• Work instructions: What lines of the data below hold "Inductive"? Show them.

• Records to use:
(** An options object is truthy. *)
Definition fvsTruthy (v : FitViewScheduled) : bool :=
  match v with
  | FvsBool b => b
  | FvsOptions _ => true
  end.

(** The pan/zoom engine is an external object; the store holds a reference to
    it and calls its methods.  Its state is the sequence of calls it has
    received, the latest first. *)
Inductive PanZoomCall :=
| SetScaleExtent (min max : number)
| SetTranslateExtent (extent : CoordinateExtent)
| SetViewport (v : Viewport).

Definition PanZoom : Type := list PanZoomCall.

(** The argument object of [fitViewUtil]. *)
Record FitViewParams := mkFitViewParams {
  fvp_nodes : list loc;
  fvp_width : number;
  fvp_height : number;
  fvp_minZoom : number;
  fvp_maxZoom : number;
  fvp_panZoom : PanZoom;
  fvp_nodeOrigin : number * number
}.

Record ConnectionData := mkConnectionData {
  connectionStartHandle : option string;
  connectionEndHandle : option string;
  connectionPosition : option XYPosition;
  connectionStatus : option string
}.

(** A DOM element, known by a handle only. *)
Definition DomNode := nat.

(** The writable cells, as named in a [set] or [update]. *)
Inductive Cell :=
| CNodes | CEdges | CFitViewScheduled | CMinZoom | CMaxZoom
| CTranslateExtent | CSelectionRect | CSelectionRectMode | CSnapGrid
| CIsValidConnection | CCurrentConnection.

(** The cells of [getInitialStore], the [currentConnection] cell of
    [createStore], the two object heaps, and what the store does to the
    outside: lines written to the console, calls of the [ondelete] callback,
    and the [set]/[update] calls made on cells ([writes], latest first). *)
Record Store := mkStore {
  nodeHeap : list Node;
  edgeHeap : list Edge;
  nodes : list loc;
  edges : list loc;
  nodeLookup : list (string * loc);
  domNode : option DomNode;
  nodeOrigin : number * number;
  width : number;
  height : number;
  viewport : Viewport;
  panZoom : option PanZoom;
  minZoom : number;
  maxZoom : number;
  translateExtent : CoordinateExtent;
  fitViewScheduled : FitViewScheduled;
  nodeTypes : list (string * string);
  edgeTypes : list (string * string);
  multiselectionKeyPressed : bool;
  deleteKeyPressed : bool;
  selectionRect : option SelectionRect;
  selectionRectMode : option string;
  snapGrid : option (number * number);
  isValidConnection : Connection → bool;
  ondelete : bool;
  currentConnection : ConnectionData;
  console : list (string * string);
  ondeleteCalls : list (list loc * list loc);
  writes : list Cell
}.

Definition with_nodeHeap (v : list Node) (s : Store) : Store :=
  {| nodeHeap := v; edgeHeap := edgeHeap s; nodes := nodes s;
     edges := edges s; nodeLookup := nodeLookup s; domNode := domNode s;
     nodeOrigin := nodeOrigin s; width := width s; height := height s;
     viewport := viewport s; panZoom := panZoom s; minZoom := minZoom s;
     maxZoom := maxZoom s; translateExtent := translateExtent s;
     fitViewScheduled := fitViewScheduled s; nodeTypes := nodeTypes s;
     edgeTypes := edgeTypes s;
     multiselectionKeyPressed := multiselectionKeyPressed s;
     deleteKeyPressed := deleteKeyPressed s;
     selectionRect := selectionRect s;
     selectionRectMode := selectionRectMode s; snapGrid := snapGrid s;
     isValidConnection := isValidConnection s; ondelete := ondelete s;
     currentConnection := currentConnection s; console := console s;
     ondeleteCalls := ondeleteCalls s; writes := writes s |}.

Definition with_edgeHeap (v : list Edge) (s : Store) : Store :=
  {| nodeHeap := nodeHeap s; edgeHeap := v; nodes := nodes s;
     edges := edges s; nodeLookup := nodeLookup s; domNode := domNode s;
     nodeOrigin := nodeOrigin s; width := width s; height := height s;
     viewport := viewport s; panZoom := panZoom s; minZoom := minZoom s;
     maxZoom := maxZoom s; translateExtent := translateExtent s;
     fitViewScheduled := fitViewScheduled s; nodeTypes := nodeTypes s;
     edgeTypes := edgeTypes s;
     multiselectionKeyPressed := multiselectionKeyPressed s;
     deleteKeyPressed := deleteKeyPressed s;
     selectionRect := selectionRect s;
     selectionRectMode := selectionRectMode s; snapGrid := snapGrid s;
     isValidConnection := isValidConnection s; ondelete := ondelete s;
     currentConnection := currentConnection s; console := console s;
     ondeleteCalls := ondeleteCalls s; writes := writes s |}.

Definition with_nodes (v : list loc) (s : Store) : Store :=
  {| nodeHeap := nodeHeap s; edgeHeap := edgeHeap s; nodes := v;
     edges := edges s; nodeLookup := nodeLookup s; domNode := domNode s;
     nodeOrigin := nodeOrigin s; width := width s; height := height s;
     viewport := viewport s; panZoom := panZoom s; minZoom := minZoom s;
     maxZoom := maxZoom s; translateExtent := translateExtent s;
     fitViewScheduled := fitViewScheduled s; nodeTypes := nodeTypes s;
     edgeTypes := edgeTypes s;
     multiselectionKeyPressed := multiselectionKeyPressed s;
     deleteKeyPressed := deleteKeyPressed s;
     selectionRect := selectionRect s;
     selectionRectMode := selectionRectMode s; snapGrid := snapGrid s;
     isValidConnection := isValidConnection s; ondelete := ondelete s;
     currentConnection := currentConnection s; console := console s;
     ondeleteCalls := ondeleteCalls s; writes := writes s |}.

Definition with_edges (v : list loc) (s : Store) : Store :=
  {| nodeHeap := nodeHeap s; edgeHeap := edgeHeap s; nodes := nodes s;
     edges := v; nodeLookup := nodeLookup s; domNode := domNode s;
     nodeOrigin := nodeOrigin s; width := width s; height := height s;
     viewport := viewport s; panZoom := panZoom s; minZoom := minZoom s;
     maxZoom := maxZoom s; translateExtent := translateExtent s;
     fitViewScheduled := fitViewScheduled s; nodeTypes := nodeTypes s;
     edgeTypes := edgeTypes s;
     multiselectionKeyPressed := multiselectionKeyPressed s;
     deleteKeyPressed := deleteKeyPressed s;
     selectionRect := selectionRect s;
     selectionRectMode := selectionRectMode s; snapGrid := snapGrid s;
     isValidConnection := isValidConnection s; ondelete := ondelete s;
     currentConnection := currentConnection s; console := console s;
     ondeleteCalls := ondeleteCalls s; writes := writes s |}.

Definition with_panZoom (v : option PanZoom) (s : Store) : Store :=
  {| nodeHeap := nodeHeap s; edgeHeap := edgeHeap s; nodes := nodes s;
     edges := edges s; nodeLookup := nodeLookup s; domNode := domNode s;
     nodeOrigin := nodeOrigin s; width := width s; height := height s;
     viewport := viewport s; panZoom := v; minZoom := minZoom s;
     maxZoom := maxZoom s; translateExtent := translateExtent s;
     fitViewScheduled := fitViewScheduled s; nodeTypes := nodeTypes s;
     edgeTypes := edgeTypes s;
     multiselectionKeyPressed := multiselectionKeyPressed s;
     deleteKeyPressed := deleteKeyPressed s;
     selectionRect := selectionRect s;
     selectionRectMode := selectionRectMode s; snapGrid := snapGrid s;
     isValidConnection := isValidConnection s; ondelete := ondelete s;
     currentConnection := currentConnection s; console := console s;
     ondeleteCalls := ondeleteCalls s; writes := writes s |}.

Definition with_minZoom (v : number) (s : Store) : Store :=
  {| nodeHeap := nodeHeap s; edgeHeap := edgeHeap s; nodes := nodes s;
     edges := edges s; nodeLookup := nodeLookup s; domNode := domNode s;
     nodeOrigin := nodeOrigin s; width := width s; height := height s;
     viewport := viewport s; panZoom := panZoom s; minZoom := v;
     maxZoom := maxZoom s; translateExtent := translateExtent s;
     fitViewScheduled := fitViewScheduled s; nodeTypes := nodeTypes s;
     edgeTypes := edgeTypes s;
     multiselectionKeyPressed := multiselectionKeyPressed s;
     deleteKeyPressed := deleteKeyPressed s;
     selectionRect := selectionRect s;
     selectionRectMode := selectionRectMode s; snapGrid := snapGrid s;
     isValidConnection := isValidConnection s; ondelete := ondelete s;
     currentConnection := currentConnection s; console := console s;
     ondeleteCalls := ondeleteCalls s; writes := writes s |}.

Definition with_maxZoom (v : number) (s : Store) : Store :=
  {| nodeHeap := nodeHeap s; edgeHeap := edgeHeap s; nodes := nodes s;
     edges := edges s; nodeLookup := nodeLookup s; domNode := domNode s;
     nodeOrigin := nodeOrigin s; width := width s; height := height s;
     viewport := viewport s; panZoom := panZoom s; minZoom := minZoom s;
     maxZoom := v; translateExtent := translateExtent s;
     fitViewScheduled := fitViewScheduled s; nodeTypes := nodeTypes s;
     edgeTypes := edgeTypes s;
     multiselectionKeyPressed := multiselectionKeyPressed s;
     deleteKeyPressed := deleteKeyPressed s;
     selectionRect := selectionRect s;
     selectionRectMode := selectionRectMode s; snapGrid := snapGrid s;
     isValidConnection := isValidConnection s; ondelete := ondelete s;
     currentConnection := currentConnection s; console := console s;
     ondeleteCalls := ondeleteCalls s; writes := writes s |}.

Definition with_translateExtent (v : CoordinateExtent) (s : Store) : Store :=
  {| nodeHeap := nodeHeap s; edgeHeap := edgeHeap s; nodes := nodes s;
     edges := edges s; nodeLookup := nodeLookup s; domNode := domNode s;
     nodeOrigin := nodeOrigin s; width := width s; height := height s;
     viewport := viewport s; panZoom := panZoom s; minZoom := minZoom s;
     maxZoom := maxZoom s; translateExtent := v;
     fitViewScheduled := fitViewScheduled s; nodeTypes := nodeTypes s;
     edgeTypes := edgeTypes s;
     multiselectionKeyPressed := multiselectionKeyPressed s;
     deleteKeyPressed := deleteKeyPressed s;
     selectionRect := selectionRect s;
     selectionRectMode := selectionRectMode s; snapGrid := snapGrid s;
     isValidConnection := isValidConnection s; ondelete := ondelete s;
     currentConnection := currentConnection s; console := console s;
     ondeleteCalls := ondeleteCalls s; writes := writes s |}.

Definition with_fitViewScheduled (v : FitViewScheduled) (s : Store) : Store :=
  {| nodeHeap := nodeHeap s; edgeHeap := edgeHeap s; nodes := nodes s;
     edges := edges s; nodeLookup := nodeLookup s; domNode := domNode s;
     nodeOrigin := nodeOrigin s; width := width s; height := height s;
     viewport := viewport s; panZoom := panZoom s; minZoom := minZoom s;
     maxZoom := maxZoom s; translateExtent := translateExtent s;
     fitViewScheduled := v; nodeTypes := nodeTypes s;
     edgeTypes := edgeTypes s;
     multiselectionKeyPressed := multiselectionKeyPressed s;
     deleteKeyPressed := deleteKeyPressed s;
     selectionRect := selectionRect s;
     selectionRectMode := selectionRectMode s; snapGrid := snapGrid s;
     isValidConnection := isValidConnection s; ondelete := ondelete s;
     currentConnection := currentConnection s; console := console s;
     ondeleteCalls := ondeleteCalls s; writes := writes s |}.

Definition with_selectionRect (v : option SelectionRect) (s : Store) : Store :=
  {| nodeHeap := nodeHeap s; edgeHeap := edgeHeap s; nodes := nodes s;
     edges := edges s; nodeLookup := nodeLookup s; domNode := domNode s;
     nodeOrigin := nodeOrigin s; width := width s; height := height s;
     viewport := viewport s; panZoom := panZoom s; minZoom := minZoom s;
     maxZoom := maxZoom s; translateExtent := translateExtent s;
     fitViewScheduled := fitViewScheduled s; nodeTypes := nodeTypes s;
     edgeTypes := edgeTypes s;
     multiselectionKeyPressed := multiselectionKeyPressed s;
     deleteKeyPressed := deleteKeyPressed s; selectionRect := v;
     selectionRectMode := selectionRectMode s; snapGrid := snapGrid s;
     isValidConnection := isValidConnection s; ondelete := ondelete s;
     currentConnection := currentConnection s; console := console s;
     ondeleteCalls := ondeleteCalls s; writes := writes s |}.

Definition with_selectionRectMode (v : option string) (s : Store) : Store :=
  {| nodeHeap := nodeHeap s; edgeHeap := edgeHeap s; nodes := nodes s;
     edges := edges s; nodeLookup := nodeLookup s; domNode := domNode s;
     nodeOrigin := nodeOrigin s; width := width s; height := height s;
     viewport := viewport s; panZoom := panZoom s; minZoom := minZoom s;
     maxZoom := maxZoom s; translateExtent := translateExtent s;
     fitViewScheduled := fitViewScheduled s; nodeTypes := nodeTypes s;
     edgeTypes := edgeTypes s;
     multiselectionKeyPressed := multiselectionKeyPressed s;
     deleteKeyPressed := deleteKeyPressed s;
     selectionRect := selectionRect s; selectionRectMode := v;
     snapGrid := snapGrid s; isValidConnection := isValidConnection s;
     ondelete := ondelete s; currentConnection := currentConnection s;
     console := console s; ondeleteCalls := ondeleteCalls s;
     writes := writes s |}.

• Written response:
Inductive PanZoomCall :=
Inductive Cell :=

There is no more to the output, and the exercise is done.